Rubin’s arrest comes after he has announced that he was trying to moderate his image. Starting in 1990, he donned three-piece suits and began knocking on doors of Middle Eastern restaurants such as Eat-a-Pita on Fairfax Avenue to offer security checks.

He once admitted in an interview that his cheerleading for violent acts and teaching children to use guns was not only a mistake, but a public relations disaster.

Advertisement

“Not only did it give Gentiles the idea that we were violent,” he told The Times, “it also turned off many Jews and closed tens of thousands of doors to us. We became the black sheep of the family . . . militancy, in people’s minds, is one step removed from terrorism.”

A native of Montreal, Rubin often said it was experiences with anti-Semitism there that made him receptive to the JDL’s militant stance. He moved to the San Fernando Valley when he was 15. In 1971, he heard the JDL’s founder, Rabbi Meir Kahane, give a speech at Cal State Northridge.

“If you see a Nazi,” he recalled Kahane saying, “don’t try to convince him you’re a nice guy.” Instead, Rubin said, Kahane told his listeners to “smash him.”

By 1972, Rubin, at 26, had become the group’s West Coast coordinator.

That year, Rubin was arrested for attempted murder after someone fired three shots at an American Nazi in El Monte. A few months later, he was arrested again in connection with a pipe bomb explosion outside the home of a Palestinian. Though he would be arrested many times, Goldberg said Rubin has never been convicted of any serious charges.

After alienating much of mainstream Judaism, Rubin moved his group out of the Beverly-Fairfax area and into a fortress-like office in Culver City guarded by an armed sentry. Later, he moved again to the San Fernando Valley.
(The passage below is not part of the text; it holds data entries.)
Lemma match_step_app md corrs id :
  match_step md corrs id = corrs ++ match_step md [] id.
Proof.
  destruct id as [i d]. unfold match_step.
  destruct (negb (isfinite (descriptor_at d 0))); [now rewrite app_nil_r|].
  match goal with |- (if ?c then _ else _) = _ => destruct c end;
    [reflexivity|now rewrite app_nil_r].
Qed.

Lemma match_loop md (l : list (nat * DescriptorType)) corrs :
  fold_left (match_step md) l corrs = corrs ++ flat_map (match_step md []) l.
Proof.
  revert corrs. induction l as [|id l IH]; intros corrs; simpl.
  - now rewrite app_nil_r.
  - rewrite IH, (match_step_app md corrs id), <- app_assoc. reflexivity.
Qed.

(** What one turn of the loop appends, and when. *)
Lemma match_step_inv md i d c :
  In c (match_step md [] (i, d)) ->
  isfinite (descriptor_at d 0) = true /\
  exists j dist,
    nearestKSearch md d 1 = [(j, dist)] /\
    c = mkCorr j (static_cast_int (Z.of_nat i)) dist /\
    F32.ltb dist max_sqr_dist = true.
Proof.
  unfold match_step.
  destruct (isfinite (descriptor_at d 0)); simpl negb; cbv iota;
    [|intros []].
  destruct (Z.of_nat (length (nearestKSearch md d 1)) =? 1) eqn:N;
    [|intros []].
  apply Z.eqb_eq in N.
  destruct (nearestKSearch md d 1) as [|[j dist] [|e found]] eqn:E;
    simpl length in N; try lia.
  cbn [nth fst snd andb].
  destruct (F32.ltb dist max_sqr_dist) eqn:L; [|intros []].
  intros [<-|[]]. split; [reflexivity|]. now exists j, dist.
Qed.

Lemma match_step_length md id : (length (match_step md [] id) <= 1)%nat.
Proof.
  destruct id as [i d]. unfold match_step.
  destruct (negb (isfinite (descriptor_at d 0))); simpl; [lia|].
  match goal with |- (length (if ?c then _ else _) <= 1)%nat => destruct c end;
    simpl; lia.
Qed.

Lemma match_descriptors_inv md sd c :
  In c (match_descriptors md sd []) ->
  exists i d j dist,
    nth_error sd i = Some d /\
    isfinite (descriptor_at d 0) = true /\
    nearestKSearch md d 1 = [(j, dist)] /\
    c = mkCorr j (static_cast_int (Z.of_nat i)) dist /\
    F32.ltb dist max_sqr_dist = true.
Proof.
  unfold match_descriptors. rewrite match_loop. simpl.
  rewrite in_flat_map. intros ([i d] & Hin & Hc).
  apply In_indexed in Hin.
  destruct (match_step_inv md i d c Hc) as (Hf & j & dist & H1 & H2 & H3).
  exists i, d, j, dist. auto.
Qed.
(** The first effect, on the [loaded] state and the scene: the new
    [loaded], the scene, and whether [onReady] was called. *)
Definition load_effect (loaded : bool) (scene : Scene)
  : bool * Scene * bool :=
  if negb loaded then
    (true,
     {| objects := map prepare (objects scene);
        materials := materials scene;
        position_y := PrimFloat.add (position_y scene) 1.5%float |},
     true)
  else (loaded, scene, false).

Fixpoint rerun (n : nat) (loaded : bool) (scene : Scene) : bool * Scene :=
  match n with
  | O => (loaded, scene)
  | S m =>
      let '(loaded', scene', _) := load_effect loaded scene in
      rerun m loaded' scene'
  end.

(** The body of the second effect's callback for a mesh whose material is
    [mat]. *)
Definition highlight_material (highlight : bool) (mat : Material)
  : completion Material :=
  if highlight then
    let mat1 :=
      match baseEmissive mat with
      | Some _ => mat
      | None =>
          {| emissive := emissive mat;
             baseEmissive := Some (match emissive mat with
                                   | Some e => e
                                   | None => black
                                   end) |}
      end in
    let mat2 :=
      match emissive mat1 with
      | Some _ => mat1
      | None => {| emissive := Some black;
                   baseEmissive := baseEmissive mat1 |}
      end in
    match emissive mat2 with
    | Some _ => Normal {| emissive := Some glow;
                          baseEmissive := baseEmissive mat2 |}
    | None => Throw (mkError "Cannot read properties of undefined (reading 'setRGB')")
    end
  else
    match baseEmissive mat with
    | Some base =>
        match emissive mat with
        | Some _ => Normal {| emissive := Some base;
                              baseEmissive := baseEmissive mat |}
        | None => Throw (mkError "Cannot read properties of undefined (reading 'copy')")
        end
    | None => Normal mat
    end.

Fixpoint replace_nth {A : Type} (i : nat) (x : A) (l : list A) : list A :=
  match l, i with
  | [], _ => []
  | _ :: rest, O => x :: rest
  | y :: rest, S j => y :: replace_nth j x rest
  end.

(** The second effect: [scene.traverse] over the nodes, mutating the
    materials in place. *)
Fixpoint highlight_objects (highlight : bool) (objs : list Object3D)
  (store : list Material) : completion (list Material) :=
  match objs with
  | [] => Normal store
  | obj :: rest =>
      if isMesh obj then
        match material obj with
        | None => highlight_objects highlight rest store
        | Some i =>
            match nth_error store i with
            | None => highlight_objects highlight rest store
            | Some mat =>
                mat' <- highlight_material highlight mat ;;
                highlight_objects highlight rest (replace_nth i mat' store)
            end
        end
      else highlight_objects highlight rest store
  end.

Definition highlight_effect (highlight : bool) (scene : Scene)
  : completion Scene :=
  store <- highlight_objects highlight (objects scene) (materials scene) ;;
  Normal {| objects := objects scene;
            materials := store;
            position_y := position_y scene |}.

(** The effect run for each value [highlight] takes in turn. *)
Fixpoint hover_sequence (values : list bool) (store : list Material)
  (objs : list Object3D) : completion (list Material) :=
  match values with
  | [] => Normal store
  | h :: rest =>
      store' <- highlight_objects h objs store ;;
      hover_sequence rest store' objs
  end.

(** Whether some mesh of the list uses material [i]. *)
Definition uses (i : nat) (obj : Object3D) : bool :=
  isMesh obj
  && match material obj with
     | Some j => Nat.eqb i j
     | None => false
     end.

(** The colour a material goes back to when the highlight ends. *)
Definition resting (mat : Material) : Color :=
  match emissive mat with
  | Some e => e
  | None => black
  end.

(** A model as loaded: no material carries a saved colour yet. *)
Definition pristine (store : list Material) : bool :=
  forallb (fun mat => match baseEmissive mat with
                      | None => true
                      | Some _ => false
                      end) store.

(** A material the second effect can process without throwing: a saved
    colour implies an emissive colour to copy it into. *)
Definition sound (mat : Material) : Prop :=
  baseEmissive mat <> None -> emissive mat <> None.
Kahane turned the reins of his organization over to Rubin in 1985, after he emigrated to Israel. Four months later, a booby trap exploded at the Santa Ana offices of the American-Arab Anti-Discrimination Committee, killing its western director, Alex Odeh.

Advertisement

An FBI analysis reported a year later that “certain evidence” implicated former associates of Rubin’s who have since emigrated to Israel. Rubin has denied any involvement, although he has said: “I have no tears for Mr. Odeh. He got exactly what he deserved.”